There are a couple of girls in the sandbox. One of them has a cloud of red hair and sunburned shoulders. She looks at Marcus and pokes out her tongue. Marcus is about to poke his tongue back, when he sees a mop-headed boy running across the grass, headed straight for the slide. There’s a grey-haired man walking behind him wearing a green cap. The boy is smaller than Marcus but he runs fast, really fast. Marcus pouts and slips off the swing. He edges over to the scrub of long grass and nettles up by the fence and finds a stick. He doesn’t want to watch the little boy anymore, as he skims up the plastic slope in three clean strides without even holding onto the edges. He’s a show off. Only show offs run up the slide instead of climbing up the stairs like you’re supposed to - and inconsiderate children who are also rule-breakers.

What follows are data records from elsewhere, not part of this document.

(** X18.  Outside the upgrade window an inbound UPGRADE touches no
    transport: every upgrade handler is called, in order of
    registration, and no error is returned. *)
Theorem upgrade_outside_window_only_notifies (packet : Packet) (w : world) :
  Type_ packet = UPGRADE ->
  transportPrimary (sock w) = None \/ transportBackup (sock w) = None ->
  accept close_result packet w
  = (Done None,
     mkWorld (sock w) (trace w ++ map UpgradeHandler (upgradeHandlers (sock w)))
             (spawned w)).
Proof.
  intros T H. unfold accept. rewrite T. unfold bind at 1, this at 1.
  destruct (transportPrimary (sock w)) as [tp|];
    destruct (transportBackup (sock w)) as [tb|];
    try (unfold bind, ret; now rewrite for_each_emit).
  destruct H; discriminate.
Qed.

(** X19.  The answer to a PING is a PONG with the payload of the PING and
    no option, written to the transport [Transport()] returns, the
    primary one when there is one; without any transport the goroutine
    panics.  The heartbeat-tick is set to the time of the answer when it
    was zero and left alone otherwise. *)
Theorem ping_answered_on_transport_in_use (packet : Packet) (now32 : N) (w : world) :
  Type_ packet = PING -> spawned w = [] ->
  let p' := if (heartbeat (sock w) =? 0)%N then set_heartbeat now32 (sock w)
            else sock w in
  (accept close_result packet ;;; schedule write_result now32) w
  = match socketImpl_Transport (sock w) with
    | Some t =>
      (Done tt,
       mkWorld p' (trace w ++ [TransportWrite t (NewPacketCustom PONG (Data packet) NoOption)])
               [])
    | None => (Panic "transport unavailable", mkWorld p' (trace w) [])
    end.
Proof.
  intros T S. cbv zeta. unfold accept. rewrite T.
  unfold bind at 1. unfold bind at 1, spawn, ret, schedule; cbn [sock trace spawned].
  rewrite S; cbn [app].
  unfold pingReply, bind at 1, this; cbn [sock].
  unfold isHeartbeat, socketImpl_Transport.
  destruct (heartbeat (sock w) =? 0)%N;
    unfold bind at 1, update, ret at 1, getTransport, bind, this, ret, panic, write;
    cbn;
    destruct (transportPrimary (sock w)) as [tp|]; try reflexivity;
      destruct (transportBackup (sock w)) as [tb|]; reflexivity.
Qed.

(** X20.  [getTransport] returns what [Transport()] returns and panics
    exactly when that is nil. *)
Theorem getTransport_is_Transport_or_panics (w : world) :
  getTransport w
  = match socketImpl_Transport (sock w) with
    | Some t => (Done t, w)
    | None => (Panic "transport unavailable", w)
    end.
Proof.
  unfold getTransport, socketImpl_Transport, bind, this, ret, panic.
  destruct (transportPrimary (sock w)); [reflexivity|].
  destruct (transportBackup (sock w)); reflexivity.
Qed.

End SocketMore.

Section LostMore.
Import eio.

That’s why Marcus doesn’t see the boy come up behind him. He only feels someone pulling on his t-shirt and when he turns around the boy is grinning. His two front teeth are missing at the top. He pushes his tongue through the gap before he says, “Whatcha doin’?”

“Nothing,” Marcus replies, and pokes his stick in the nettles.

“Yeah. You are. Those are nettles. They sting,” he offers.

“I know that. I’m not stupid. Why do you think I’m using a stick?”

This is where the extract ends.